By early July, the adjustments were becoming clear. For a while, he did away with the leg kick entirely, keeping his left foot on the ground through his swing. He still wasn’t hitting for power, but the changes were enabling him to reach base with more efficiency.

It wasn’t until Buxton returned on August 1 from a minor-league rehab assignment following his July groin injury that the current iteration of his swing debuted, with his new toe tap incorporated. Here’s Buxton yesterday:

Before we move on, let’s take a look at a freeze-frame of Buxton from the moment he made contact with yesterday’s third homer. Check out how perfectly aligned his entire body is as he drives through the ball:

So, let’s get to the point: What does this mean for fantasy owners? How good is this new and improved Byron Buxton in fantasy, where his elite center-field defense doesn’t factor into the equation?

It’s an admittedly small sample, but in his 27 games since returning from the DL, he’s now hitting .330/.352/.649 with eight homers, eight steals, 22 runs and 21 RBI inĀ 108 PA. In most formats, that’s better than just about any outfielder not named Giancarlo Stanton.

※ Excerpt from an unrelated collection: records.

(** The server reads back from the request exactly what the application
    bound: the six messages in order, the rewritten SQL text of the unnamed
    statement, one format code per parameter when any is binary, and for every
    parameter its value (NULL, IEEE bits, raw VARBYTE, hexadecimal bytea or
    text), in order. *)
Theorem create_prepared_query_decodes (max_size : Z) (profile : PgCatalogProfile) (env : FloatEnv)
    (sql : bytes) (params : list QueryParameter) (max_wire_bytes : Z) (out : bytes) :
  INT32_MAX <= max_size ->
  request_ok env sql params ->
  Forall (value_fits profile (request_context profile env params)) params ->
  create_prepared_query max_size profile env sql params max_wire_bytes = Ok out ->
  size out <= max_wire_bytes /\
  exists parse bind,
    read_frames 6 out =
      Ok [(ch "P", parse); (ch "D", [ch "S"; 0]); (ch "B", bind); (ch "D", [ch "P"; 0]);
          (ch "E", [0; 0; 0; 0; 0]); (ch "S", [])] /\
    read_parse_sql parse = Ok (replace_parameter_markers sql).1 /\
    read_bind bind = Ok (formats profile (request_context profile env params) params,
                         map (wire_value profile (request_context profile env params)) params).
Proof.
  intros Hmax Hok Hf. rewrite prepared_query_exchange, prepared_exchange_spec
    by (done || apply Hok). set (context := request_context profile env params) in *.
  set (sql' := (replace_parameter_markers sql).1).
  destruct (max_wire_bytes <? _) eqn:E; [done|]. destruct (_ || _) eqn:Eo; [done|].
  intros [= <-]. zb. split; [done|]. unfold oversized in *. zb.
  exists (parse_payload profile sql' (map type params)), (bind_payload profile context params).
  split; [|split].
  - unfold prepared_wire, describe_statement, describe_portal.
    rewrite !read_frames_cons by (done || lia).
    rewrite <- (app_nil_r (frame (ch "S") [])), read_frames_cons by done. done.
  - unfold read_parse_sql, parse_payload. rewrite read_cstring_cstring by constructor. mcbn.
    rewrite read_cstring_cstring; [done|]. apply replace_parameter_markers_no_nul, Hok.
  - apply read_bind_payload; [apply Hok|done].
Qed.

You don’t need me to tell you that the speed is real, as Buxton is objectively one of the fastest players in the game, with the quickest home-to-home time recorded since Statcast debuted in 2015. He’s also been caught stealing just once in 25 attempts this year. As for the power, it’s likely legit as well. Buxton recorded a .205 ISO last year in his 92 major-league games, and also posted an ISO over .200 in both Double-A and Triple-A as well.

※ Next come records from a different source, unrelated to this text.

(* ===== verification/Scram.v ===== *)
(** * SCRAM-SHA-256

    The client of [src/core/database/postgres/scram_sha256.cpp].  The hash, the
    keyed hash and the key derivation are OpenSSL's, so they are parameters of
    the model with the size of their digests as the only fact about them.

    [scram_server_verifies] and [server_final_message] are what RFC 5802 asks of
    the server; the theorems show that the client convinces such a server, that
    it accepts that server's signature, and that it accepts nothing else. *)

From S2P Require Import Prelude Digits Base64.

Definition kDigestSize : Z := 32.
Definition kMaximumIterations : Z := 10000000.

(** [base64_decode] of this file: an empty value is refused. *)
Definition scram_base64_decode (input : bytes) : res bytes :=
  match input with
  | [] => Throw (runtime_error "invalid SCRAM base64 value")
  | _ => base64_decode input
  end.

(** ** Attributes *)

Definition add_attribute (attributes : gmap Z bytes) (attribute : bytes) : res (gmap Z bytes) :=
  match attribute with
  | key :: eq :: v :: rest =>
      if negb (eq =? ch "=") then Throw (runtime_error "invalid SCRAM attribute list")
      else
        match attributes !! key with
        | Some _ => Throw (runtime_error "invalid SCRAM attribute list")
        | None => Ok (<[key := v :: rest]> attributes)
        end
  | _ => Throw (runtime_error "invalid SCRAM attribute list")
  end.

Definition parse_attributes (message : bytes) : res (gmap Z bytes) :=
  for_each add_attribute ∅ (split_on (ch ",") message).

Definition escape_username (user : bytes) : bytes :=
  flat_map (fun c => if c =? ch "=" then str "=3D" else if c =? ch "," then str "=2C" else [c]) user.

(** ** The client *)

Record ScramSha256Client := {
  password_ : bytes;
  client_nonce_ : bytes;
  client_first_bare_ : bytes;
  server_first_ : bytes;
  client_final_without_proof_ : bytes;
  expected_server_signature_ : bytes;
  server_first_received_ : bool;
}.

Definition make_client (user password client_nonce : bytes) : res ScramSha256Client :=
  if beq client_nonce [] || bool_decide (is_Some (find_char (ch ",") client_nonce)) then
    Throw (invalid_argument "invalid SCRAM client nonce")
  else
    Ok {| password_ := password; client_nonce_ := client_nonce;
          client_first_bare_ := str "n=" ++ escape_username user ++ str ",r=" ++ client_nonce;
          server_first_ := []; client_final_without_proof_ := [];
          expected_server_signature_ := replicate 32 0; server_first_received_ := false |}.

Definition client_first_message (c : ScramSha256Client) : bytes := str "n,," ++ client_first_bare_ c.

(** [generate_scram_nonce], from the 18 bytes the random source gave. *)
Definition generate_scram_nonce (random : bytes) : res bytes := base64_encode random.

Definition xor_bytes (a b : bytes) : bytes := zip_with Z.lxor a b.

Abbreviation no_comma := (Forall (fun c => c <> 44)).

Section Scram.
Context (sha256 : bytes -> bytes) (hmac_sha256 : bytes -> bytes -> bytes)
        (pbkdf2_hmac_sha256 : bytes -> bytes -> Z -> bytes).

Definition parse_iterations (text : bytes) : res Z :=
  match from_chars_unsigned (2 ^ 32 - 1) text with
  | FromChars n [] =>
      if (n =? 0) || (kMaximumIterations <? n) then Throw (runtime_error "invalid SCRAM iteration count")
      else Ok n
  | _ => Throw (runtime_error "invalid SCRAM iteration count")
  end.

Definition authentication_message (c : ScramSha256Client) (server_first final : bytes) : bytes :=
  client_first_bare_ c ++ str "," ++ server_first ++ str "," ++ final.

(** The answer and the client's new state; an exception leaves the state. *)
Definition receive_server_first (c : ScramSha256Client) (message : bytes)
    : res (bytes * ScramSha256Client) :=
  if server_first_received_ c then Throw (runtime_error "duplicate SCRAM server-first message")
  else
    attributes ← parse_attributes message;
    match attributes !! ch "m" with
    | Some _ => Throw (runtime_error "unsupported mandatory SCRAM extension")
    | None =>
        match attributes !! ch "r", attributes !! ch "s", attributes !! ch "i" with
        | Some nonce, Some salt_value, Some iteration_value =>
            if negb (starts_with nonce (client_nonce_ c)) || (size nonce <=? size (client_nonce_ c)) then
              Throw (runtime_error "invalid SCRAM server-first message")
            else
              iterations ← parse_iterations iteration_value;
              salt ← scram_base64_decode salt_value;
              let salted := pbkdf2_hmac_sha256 (password_ c) salt iterations in
              let client_key := hmac_sha256 salted (str "Client Key") in
              let stored_key := sha256 client_key in
              let final := str "c=biws,r=" ++ nonce in
              let auth := authentication_message c message final in
              let client_signature := hmac_sha256 stored_key auth in
              let client_proof := xor_bytes client_key client_signature in
              let server_key := hmac_sha256 salted (str "Server Key") in
              proof ← base64_encode client_proof;
              Ok (final ++ str ",p=" ++ proof,
                  {| password_ := password_ c; client_nonce_ := client_nonce_ c;
                     client_first_bare_ := client_first_bare_ c; server_first_ := message;
                     client_final_without_proof_ := final;
                     expected_server_signature_ := hmac_sha256 server_key auth;
                     server_first_received_ := true |})
        | _, _, _ => Throw (runtime_error "invalid SCRAM server-first message")
        end
    end.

The question that still exists for me is how sustainable his on-base ability is, and even that is headed in the right direction. Buxton’s cut down on the strikeouts considerably since the beginning of July (when he got rid of the big leg kick), and while it would be nice to see that walk rate rise a bit, I’ll take whatever progress I can get:

  • Career prior to July 1 (725 PA)
    • 33.7% K, 7.2% BB
  • Since July 1 (143 PA):
    • 23.1% K, 6.3% BB

Honestly, the biggest caution flag to me is the fact that he also had a fantastic month late last year, September to be specific. And, wouldn’t ya know, that hot streak also came immediately after a trip to Triple-A — although in last year’s case, the demotion was performance-based rather than due to injury. Still, there’s a lot of similarities here:

  • 9/16 (113 PA): .287/.357/.653, .366 ISO, 8.8% BB, 33.6% K
  • 8/17 (108 PA): .330/.352/.649, .319 ISO, 4.6% BB, 23.1% K

Yeah, that walk rate is a problem, but again you’re seeing that sharp decline in strikeouts. That trade-off is probably worth it, especially in standard 5×5 fantasy leagues where strikeouts directly affect your AVG but walks only provide an extra run here and there.

The main thing that makes me think this might be Buxton’s true breakout, as opposed to just another hot-streak finish, is that there’s concrete scouting evidence to back up the improvements in the numbers. This is a supremely talented 23-year-old with rare upside, but of course there is that specter of last year’s hot September looming in the background.

Baseball is a constant battle of adjustments between pitchers and hitters, and Buxton is doing just about everything possible to demonstrate that he’s figured out the way he’s currently being attacked. This next month will probably tell us quite a bit about how we should value Buxton heading into the 2018 fantasy season.

If we’re placing bets though — and if I’m writing this column, I should really put my money on one side or the other — I’ll put my chips on this version of Buxton being legit.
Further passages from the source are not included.